(** C30: A page of a listing, for the bucket, prefix, marker and delimiter asked
    for. It has objects of the bucket with the prefix and after the marker, by
    key, each at most as often as it is stored; a key that has the delimiter
    behind the prefix is not among them: its common prefix is, once: the prefix
    and what follows up to and with the first delimiter. Objects and common
    prefixes together are at most [max_keys], where 0 stands for no limit. A
    page that is not truncated leaves nothing out; a truncated one is full and
    has a marker, and, if keys are distinct, every object up to the marker is
    on it, so that going on from there skips nothing. *)
Theorem list_page_spec (bucket : string) (objects : list ObjectMetadata.t)
    (prefix marker delimiter : option string) (max_keys : Z) :
  let page := build_list_objects_page bucket objects prefix marker delimiter max_keys in
  let folds o := folds_into (default EmptyString prefix) (default EmptyString delimiter)
    o.(ObjectMetadata.key) in
  page.(ListObjectsPage.objects) ⊆+ objects ∧
  (∀ o, o ∈ page.(ListObjectsPage.objects) →
     listed bucket prefix marker o ∧ ∀ c, ¬ folds o c) ∧
  StronglySorted page_order page.(ListObjectsPage.objects) ∧
  NoDup page.(ListObjectsPage.common_prefixes) ∧
  (∀ c, c ∈ page.(ListObjectsPage.common_prefixes) →
     ∃ o, o ∈ objects ∧ listed bucket prefix marker o ∧ folds o c) ∧
  (max_keys = 0%Z → (Z.of_nat (length objects) ≤ usize_MAX)%Z →
     page.(ListObjectsPage.is_truncated) = false) ∧
  ((0 < max_keys ≤ u32_MAX)%Z → (page_entries page ≤ max_keys)%Z) ∧
  (page.(ListObjectsPage.is_truncated) = false →
     page.(ListObjectsPage.next_marker) = None ∧
     ∀ o, o ∈ objects → listed bucket prefix marker o → shown prefix delimiter page o) ∧
  (page.(ListObjectsPage.is_truncated) = true → (0 < max_keys ≤ u32_MAX)%Z →
     page_entries page = max_keys ∧
     ∃ m, page.(ListObjectsPage.next_marker) = Some m ∧
       (NoDup (ObjectMetadata.key <$> objects) →
        ∀ o, o ∈ objects → listed bucket prefix marker o →
          cmp_le String.compare o.(ObjectMetadata.key) m → shown prefix delimiter page o)).
Proof.
  cbv zeta. destruct (page_shape_exists bucket objects prefix marker delimiter max_keys)
    as (done_ & rest & last_ & Hshape).
  pose proof (done_shown _ _ _ _ _ _ _ _ _ Hshape) as Hshown.
  pose proof (before_last_done _ _ _ _ _ _ _ _ _ Hshape) as Hbefore.
  pose proof (truncated_full _ _ _ _ _ _ _ _ _ Hshape) as Hfull.
  destruct Hshape as [[Hc Hn Hp He Hl Hcnt Hla Hm] Hlisted Hsub Hsorted Hend Hnext]. simpl in *.
  assert (Hdone : ∀ o, o ∈ done_ → o ∈ objects ∧ listed bucket prefix marker o).
  { intros o Ho. apply Hlisted. set_solver. }
  split_and!.
  - rewrite Hc. etrans; [apply Lfilter_submseteq|]. etrans; [|exact Hsub].
    by apply submseteq_inserts_r.
  - intros o. rewrite Hc, elem_of_Lfilter. intros [Ho Hplain].
    split; [by apply Hdone|by apply plain_folds].
  - rewrite Hc. eapply sorted_Lfilter, StronglySorted_app_1_l, Hsorted.
  - done.
  - intros c (o & Ho & Hr%rolled_up_Some)%Hp. exists o. split_and!; try done; by apply Hdone.
  - intros -> Hlen. destruct (ListObjectsPage.is_truncated _); [exfalso|done].
    apply submseteq_length in Hsub. rewrite length_app in Hsub. destruct Hend as [Hend Hrest].
    destruct rest; [done|]. simpl in Hsub, Hend. lia.
  - intros Hmk. destruct (Z.eqb_spec max_keys 0); lia.
  - intros Ht. rewrite Ht in Hend, Hnext. subst rest. rewrite app_nil_r in Hlisted.
    split; [done|]. intros o Ho Hli. apply Hshown, Hlisted. done.
  - intros Ht Hmk. destruct (Hfull Hmk Ht) as (Hent & [m Hlast] & Hnm). split; [done|].
    exists m. split; [congruence|]. eauto.
Qed.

◆ Work task
All that is wanted is a faithful reproduction of the line above with "o ∧ folds o c) ∧", the line with "page.(ListObjectsPage.next_marker) = Some m ∧", and every line in between.

◆ Response
     ∃ o, o ∈ objects ∧ listed bucket prefix marker o ∧ folds o c) ∧
  (max_keys = 0%Z → (Z.of_nat (length objects) ≤ usize_MAX)%Z →
     page.(ListObjectsPage.is_truncated) = false) ∧
  ((0 < max_keys ≤ u32_MAX)%Z → (page_entries page ≤ max_keys)%Z) ∧
  (page.(ListObjectsPage.is_truncated) = false →
     page.(ListObjectsPage.next_marker) = None ∧
     ∀ o, o ∈ objects → listed bucket prefix marker o → shown prefix delimiter page o) ∧
  (page.(ListObjectsPage.is_truncated) = true → (0 < max_keys ≤ u32_MAX)%Z →
     page_entries page = max_keys ∧
     ∃ m, page.(ListObjectsPage.next_marker) = Some m ∧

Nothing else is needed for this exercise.